High-Performance Thin-Layer Chromatography-Densitometry-Tandem ESI-MS to Evaluate Phospholipid Content in Exosomes of Cancer Cells.

机构信息

Department of Chemical Engineering, Aragon Institute of Nanoscience (INA), University of Zaragoza, 50018 Zaragoza, Spain.

Networking Research Center on Bioengineering Biomaterials and Nanomedicine (CIBER-BBN), 28029 Madrid, Spain.

出版信息

Int J Mol Sci. 2022 Jan 21;23(3):1150. doi: 10.3390/ijms23031150.

DOI:10.3390/ijms23031150
PMID:35163074
原文链接:https://pmc.ncbi.nlm.nih.gov/articles/PMC8835402/
Abstract

The question of whether exosome lipids can be considered as potential cancer biomarkers faces our current limited knowledge of their composition.
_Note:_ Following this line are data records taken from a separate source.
(* ===== verification/CString.v ===== *)
(** * lib/ansi/string.c: memory and strings

    Memory is a function from word addresses to words; a [char] is a word.
    Loops that stop at a terminator run on fuel, and [None] is a loop that the
    fuel did not finish.  Addresses do not wrap around. *)
From S2P Require Import Prelude.

Notation memory := (Z -> Z).

Definition mset (m : memory) (a v : Z) : memory := fun x => if x =? a then v else m x.

(** ** Copying and filling *)

(** [n] words upwards: the loop of [memcpy] and the forward loop of [memmove]. *)
Fixpoint memcpy_loop (n : nat) (m : memory) (p1 p2 : Z) : memory :=
  match n with
  | O => m
  | S n' => memcpy_loop n' (mset m p1 (m p2)) (p1 + 1) (p2 + 1)
  end.

Definition memcpy (m : memory) (s1 s2 n : Z) : memory := memcpy_loop (Z.to_nat n) m s1 s2.

Fixpoint memset_loop (n : nat) (m : memory) (d c : Z) : memory :=
  match n with
  | O => m
  | S n' => memset_loop n' (mset m d c) (d + 1) c
  end.

Definition memset (m : memory) (dst c n : Z) : memory :=
  if negb (n =? 0) then memset_loop (Z.to_nat n) m dst c else m.

(** for(i=n-1; i>=0; i--), with [n] the number of words still to copy *)
Fixpoint memmove_down (n : nat) (m : memory) (to from : Z) : memory :=
  match n with
  | O => m
  | S n' => memmove_down n' (mset m (to + Z.of_nat n') (m (from + Z.of_nat n'))) to from
  end.

Definition memmove (m : memory) (dest src n : Z) : memory :=
  if (src =? dest) || (n =? 0) then m
  else if (dest >? src) && (dest - src <? n) then memmove_down (Z.to_nat n) m dest src
  else if (src >? dest) && (src - dest <? n) then memcpy_loop (Z.to_nat n) m dest src
  else memcpy m dest src n.

(** ** Strings *)
Fixpoint strlen (fuel : nat) (m : memory) (s : Z) : option Z :=
  match fuel with
  | O => None
  | S f => if m s =? 0 then Some 0 else n ← strlen f m (s + 1); Some (n + 1)
  end.

Fixpoint strcmp (fuel : nat) (m : memory) (s1 s2 : Z) : option Z :=
  match fuel with
  | O => None
  | S f =>
      if negb (m s1 =? 0) && negb (m s2 =? 0) && (m s1 =? m s2)
      then strcmp f m (s1 + 1) (s2 + 1)
      else Some (s32 (m s1 - m s2))
  end.

(** [size--] is evaluated only after both characters are found non-zero. *)
Fixpoint strncmp (fuel : nat) (m : memory) (s1 s2 size : Z) : option Z :=
  match fuel with
  | O => None
  | S f =>
      if negb (m s1 =? 0) && negb (m s2 =? 0) && negb (size =? 0) && (m s1 =? m s2)
      then strncmp f m (s1 + 1) (s2 + 1) (u32 (size - 1))
      else Some (s32 (m s1 - m s2))
  end.

(** while (STAR dest++ = STAR src++); STAR dest = 0 *)
Fixpoint strcpy (fuel : nat) (m : memory) (dest src : Z) : option memory :=
  match fuel with
  | O => None
  | S f =>
      let c := m src in
      let m := mset m dest c in
      if c =? 0 then Some (mset m (dest + 1) 0) else strcpy f m (dest + 1) (src + 1)
  end.

Fixpoint strncpy (fuel : nat) (m : memory) (dest src n : Z) : option memory :=
  match fuel with
  | O => None
  | S f =>
      if negb (m src =? 0) && negb (n =? 0)
      then strncpy f (mset m dest (m src)) (dest + 1) (src + 1) (u32 (n - 1))
      else Some (mset m dest 0)
  end.

Definition strcat (fuel : nat) (m : memory) (dest src : Z) : option memory :=
  n ← strlen fuel m dest; strcpy fuel m (dest + n) src.

(** [n] is unsigned, so [n <= 0] only catches the exact length. *)
Definition strncat (fuel : nat) (m : memory) (dest src n : Z) : option memory :=
  dst_len ← strlen fuel m dest;
  let n := u32 (n - dst_len) in
  if n <=? 0 then Some m else strncpy fuel m (dest + dst_len) src n.

Fixpoint index (fuel : nat) (m : memory) (s c : Z) : option Z :=
  match fuel with
  | O => None
  | S f =>
      if negb (m s =? 0) && negb (m s =? c) then index f m (s + 1) c
      else Some (if negb (m s =? 0) then s else 0)
  end.

Fixpoint compare (fuel : nat) (m : memory) (X Y : Z) : option bool :=
  match fuel with
  | O => None
  | S f =>
      if negb (m X =? 0) && negb (m Y =? 0)
      then if m X =? m Y then compare f m (X + 1) (Y + 1) else Some false
      else Some (m Y =? 0)
  end.

Fixpoint strstr (fuel : nat) (m : memory) (X needle : Z) : option Z :=
  match fuel with
  | O => None
  | S f =>
      if m X =? 0 then Some 0
      else
        c ← (if m X =? m needle then compare f m X needle else Some false);
        if (c : bool) then Some X else strstr f m (X + 1) needle
  end.

Fixpoint substring_loop (n : nat) (m : memory) (buffer original i count : Z) : memory * Z :=
  match n with
  | O => (m, count)
  | S n' => substring_loop n' (mset m (buffer + count) (m (original + i))) buffer original (i + 1) (count + 1)
  end.

Definition substring (m : memory) (buffer original start_index length : Z) : memory * Z :=
  let '(m, count) := substring_loop (Z.to_nat length) m buffer original start_index 0 in
  (mset m (buffer + count) 0, count).

(** ** Lemmas *)
Lemma mset_eq m a v : mset m a v a = v.
Proof. unfold mset. by rewrite Z.eqb_refl. Qed.

Lemma mset_ne m a v x : x <> a -> mset m a v x = m x.
Proof. unfold mset. intros. by destruct (Z.eqb_spec x a). Qed.

(** Copying upwards is right unless the source is read after it was overwritten. *)
Lemma memcpy_loop_spec n : forall m p1 p2,
  (p1 <= p2 \/ p2 + Z.of_nat n <= p1) ->
  forall x, memcpy_loop n m p1 p2 x = if (p1 <=? x) && (x <? p1 + Z.of_nat n) then m (p2 + (x - p1)) else m x.
Proof.
  induction n as [|n IH]; intros m p1 p2 Hov x; cbn [memcpy_loop].
  { destruct (Z.leb_spec p1 x), (Z.ltb_spec x (p1 + Z.of_nat 0)); cbn; try lia; done. }
  rewrite IH by lia.
  destruct (Z.leb_spec (p1 + 1) x), (Z.ltb_spec x (p1 + 1 + Z.of_nat n)), (Z.leb_spec p1 x),
    (Z.ltb_spec x (p1 + Z.of_nat (S n))); cbn; try lia.
  - rewrite mset_ne by lia. f_equal. lia.
  - by rewrite mset_ne by lia.
  - assert (x = p1) as -> by lia. rewrite mset_eq. f_equal. lia.
  - by rewrite mset_ne by lia.
Qed.

Lemma memmove_down_spec n : forall m to from,
  from <= to ->
  forall x, memmove_down n m to from x = if (to <=? x) && (x <? to + Z.of_nat n) then m (from + (x - to)) else m x.
Proof.
  induction n as [|n IH]; intros m to from Hov x; cbn [memmove_down].
  { destruct (Z.leb_spec to x), (Z.ltb_spec x (to + Z.of_nat 0)); cbn; try lia; done. }
  rewrite IH by lia.
  destruct (Z.leb_spec to x), (Z.ltb_spec x (to + Z.of_nat n)), (Z.ltb_spec x (to + Z.of_nat (S n))); cbn; try lia.
  - by rewrite mset_ne by lia.
  - assert (x = to + Z.of_nat n) as -> by lia. rewrite mset_eq. f_equal. lia.
  - by rewrite mset_ne by lia.
  - by rewrite mset_ne by lia.
Qed.

(** The string [l] lies at [a]. *)
Definition cstr (m : memory) (a : Z) (l : list Z) : Prop :=
  (forall i c, l !! i = Some c -> m (a + Z.of_nat i) = c /\ c <> 0) /\ m (a + alen l) = 0.

Lemma cstr_nil m a : cstr m a [] -> m a = 0.
Proof. intros [_ H]. change (alen []) with 0 in H. by rewrite Z.add_0_r in H. Qed.

Lemma cstr_cons m a c l : cstr m a (c :: l) -> m a = c /\ c <> 0 /\ cstr m (a + 1) l.
Proof.
  intros [H1 H2]. destruct (H1 0%nat c eq_refl) as [E1 E2]. replace (a + Z.of_nat 0) with a in E1 by lia.
  split; [done|]. split; [done|]. split.
  - intros i d Hd. specialize (H1 (S i) d Hd). by replace (a + 1 + Z.of_nat i) with (a + Z.of_nat (S i)) by lia.
  - unfold alen in *. cbn [length] in H2. by replace (a + 1 + Z.of_nat (length l)) with (a + Z.of_nat (S (length l))) by lia.
Qed.

Lemma cstr_ext m m' a l : (forall x, a <= x <= a + alen l -> m' x = m x) -> cstr m a l -> cstr m' a l.
Proof.
  intros He [H1 H2]. split.
  - intros i c Hc. pose proof (lookup_lt_Some _ _ _ Hc). rewrite He by (unfold alen; lia). by apply H1.
  - rewrite He by (unfold alen; lia). done.
Qed.

(** What [strncpy] writes: at most [n] characters, then a 0 in any case. *)
Lemma strncpy_spec l : forall fuel m dest src n,
  cstr m src l -> 0 <= n < UINT_MOD -> (length l < fuel)%nat ->
  (dest + alen l < src \/ src + alen l < dest) ->
  let k := Z.min n (alen l) in
  exists m', strncpy fuel m dest src n = Some m' /\
    (forall x, dest <= x < dest + k -> m' x = m (src + (x - dest))) /\
    m' (dest + k) = 0 /\
    (forall x, ~ (dest <= x <= dest + k) -> m' x = m x).
Proof.
  induction l as [|c l IH]; intros fuel m dest src n Hc Hn Hf Hsep k; (destruct fuel as [|fuel]; [lia|]);
    cbn [strncpy].
  - pose proof (cstr_nil _ _ Hc) as H0. rewrite H0. cbn [Z.eqb negb andb].
    assert (k = 0) as -> by (unfold k, alen; cbn; lia). exists (mset m dest 0). split; [done|].
    split; [lia|]. split; [by rewrite Z.add_0_r, mset_eq|]. intros x Hx. apply mset_ne. lia.
  - pose proof (cstr_cons _ _ _ _ Hc) as (H0 & Hne & Hc').
    assert (Hal : alen (c :: l) = alen l + 1) by (unfold alen; cbn; lia).
    assert (0 <= alen l) by (unfold alen; lia). rewrite Hal in Hsep.
    rewrite H0. destruct (Z.eqb_spec c 0); [done|]. cbn [negb andb].
    destruct (Z.eqb_spec n 0) as [->|Hn0]; cbn [negb].
    + assert (k = 0) as -> by lia. exists (mset m dest 0). split; [done|].
      split; [lia|]. split; [by rewrite Z.add_0_r, mset_eq|]. intros x Hx. apply mset_ne. lia.
    + rewrite u32_id by (unfold is_u32; lia).
      destruct (IH fuel (mset m dest c) (dest + 1) (src + 1) (n - 1)) as (m' & Hr & H1 & H2 & H3);
        [|lia|cbn in Hf; lia|lia|].
      { eapply cstr_ext, Hc'. intros x Hx. apply mset_ne. lia. }
      exists m'. split; [done|]. replace (Z.min (n - 1) (alen l)) with (k - 1) in * by lia.
      split; [|split].
      * intros x Hx. destruct (decide (x = dest)) as [->|].
        -- rewrite H3, mset_eq by lia. by replace (src + (dest - dest)) with src by lia.
        -- rewrite H1 by lia. rewrite mset_ne by lia. f_equal. lia.
      * by replace (dest + k) with (dest + 1 + (k - 1)) by lia.
      * intros x Hx. rewrite H3 by lia. apply mset_ne. lia.
Qed.

(** ** Properties *)

(** [memmove] copies [n] words as they were before the call, for every
    overlap of source and destination, and changes nothing else. *)
Theorem memmove_correct m dest src n x :
  0 <= n ->
  memmove m dest src n x = if (dest <=? x) && (x <? dest + n) then m (src + (x - dest)) else m x.
Proof.
  intros Hn. unfold memmove, memcpy.
  destruct (Z.eqb_spec src dest) as [->|Hne]; cbn [orb].
  { destruct (_ && _); [|done]. f_equal. lia. }
  destruct (Z.eqb_spec n 0) as [->|Hn0]; cbn [orb].
  { destruct (Z.leb_spec dest x), (Z.ltb_spec x (dest + 0)); cbn; try lia; done. }
  destruct (Z.gtb_spec dest src), (Z.ltb_spec (dest - src) n), (Z.gtb_spec src dest), (Z.ltb_spec (src - dest) n);
    cbn [andb]; try lia;
    first [rewrite memmove_down_spec by lia|rewrite memcpy_loop_spec by lia]; by rewrite Z2Nat.id by lia.
Qed.

Lemma memmove_correct_witness :
  memmove (fun a => a * a) 101 100 4 103 = 10404 /\ (fun a => a * a) (100 + (103 - 101)) = 10404.
Proof. split; [|reflexivity]. rewrite (memmove_correct (fun a => a * a) 101 100 4 103); [reflexivity|lia]. Defined.

(** [strncpy(dest, src, n)] of a string of [n] characters or more writes
    [n + 1] words: the word behind the [n] of the destination becomes 0. *)
Theorem strncpy_writes_past_end m dest src n l :
  cstr m src l -> 0 <= n <= alen l -> n < UINT_MOD ->
  (dest + alen l < src \/ src + alen l < dest) ->
  exists m', strncpy (S (length l)) m dest src n = Some m' /\
    (forall x, dest <= x < dest + n -> m' x = m (src + (x - dest))) /\ m' (dest + n) = 0.
Proof.
  intros Hc Hn Hu Hsep.
  destruct (strncpy_spec l (S (length l)) m dest src n Hc) as (m' & H1 & H2 & H3 & _); [lia|lia|done|].
  rewrite Z.min_l in * by lia. by exists m'.
Qed.

(** "/bin/longer_name" at address 500, the word behind a 16 word buffer at 100 set. *)
Definition name_mem : memory := fun a =>
  if a =? 116 then 42 else
  match nth_error [47;98;105;110;47;108;111;110;103;101;114;95;110;97;109;101] (Z.to_nat (a - 500)) with
  | Some c => if a <? 500 then 0 else c
  | None => 0
  end.

Lemma strncpy_writes_past_end_witness :
  name_mem 116 = 42 /\
  exists m', strncpy 17 name_mem 100 500 16 = Some m' /\
    (forall x, 100 <= x < 100 + 16 -> m' x = name_mem (500 + (x - 100))) /\ m' (100 + 16) = 0.
Proof.
  split; [reflexivity|].
  apply (strncpy_writes_past_end name_mem 100 500 16 [47;98;105;110;47;108;111;110;103;101;114;95;110;97;109;101]).
  - split; [|reflexivity]. intros i c Hi.
    do 16 (destruct i as [|i]; [injection Hi as <-; split; [reflexivity|lia]|]). done.
  - unfold alen. cbn. lia.
  - unfold UINT_MOD. lia.
  - unfold alen. cbn. lia.
Defined.

(** [strncmp] looks at one character more than it was asked to. *)
Lemma strncmp_one_more m s1 s2 c d1 d2 :
  m s1 = c -> m s2 = c -> c <> 0 -> m (s1 + 1) = d1 -> m (s2 + 1) = d2 ->
  strncmp 3 m s1 s2 1 = Some (s32 (d1 - d2)).
Proof.
  intros H1 H2 Hc H3 H4. cbn [strncmp]. rewrite H1, H2, H3, H4, Z.eqb_refl.
  destruct (Z.eqb_spec c 0); [done|]. cbn [negb andb]. change (1 =? 0) with false. cbn [negb andb].
  change (u32 (1 - 1)) with 0. change (0 =? 0) with true. cbn [negb].
  by rewrite andb_false_r.
Qed.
This is due to the difficulty in isolating pure exosomes, the variability of the biological sources from which they are extracted, and the uncertainty of the methods for lipid characterization. Here, we present a procedure to isolate exosomes and obtain a deep, repeatable, and rapid phospholipid (PL) composition of their lipid extracts, from embryonic murine fibroblasts (NIH-3T3 cell line) and none (B16-F1) and high (B16-F10) metastatic murine skin melanoma cells. The analytical method is based on High Performance Thin-Layer Chromatography with Ultraviolet and fluorescence densitometry and coupled to Electrospray (ESI)-tandem Mass Spectrometry (MS). Under the conditions described in this work, separation and determination of PL classes, (sphingomyelins, SM; phosphatidylcholines, PC; phosphatidylserines, PS; and phosphatidylethanolamines, PE) were achieved, expressed as µg PL/100 µg exosome protein, obtained by bicinchoninic acid assay (BCA). A detailed structural characterization of molecular species of each PL class was performed by simultaneous positive and negative ESI-MS and MS/MS directly from the chromatographic plate, thanks to an elution-based interface.

摘要

外体脂质是否可以被视为潜在的癌症生物标志物,这一问题受到我们目前对其组成的有限认识的限制。这是由于难以分离纯净的外体、它们提取的生物来源的可变性以及脂质特征描述方法的不确定性所致。在这里,我们提出了一种从胚胎鼠成纤维细胞(NIH-3T3 细胞系)和非(B16-F1)和高(B16-F10)转移性鼠皮肤黑色素瘤细胞中分离外体并获得其脂质提取物中深度、可重复且快速的磷脂(PL)组成的程序。分析方法基于高效薄层色谱法,结合紫外和荧光密度法,并与电喷雾(ESI)-串联质谱(MS)联用。在本工作中描述的条件下,实现了 PL 类(神经鞘磷脂,SM;磷脂酰胆碱,PC;磷脂酰丝氨酸,PS;和磷脂酰乙醇胺,PE)的分离和测定,以每 100 µg 外体蛋白中的 µg PL 表示,通过双缩脲法测定(BCA)获得。通过基于洗脱的接口,直接从色谱板上进行正离子和负离子 ESI-MS 和 MS/MS 的同时分析,实现了对每个 PL 类的分子物种的详细结构特征的描述。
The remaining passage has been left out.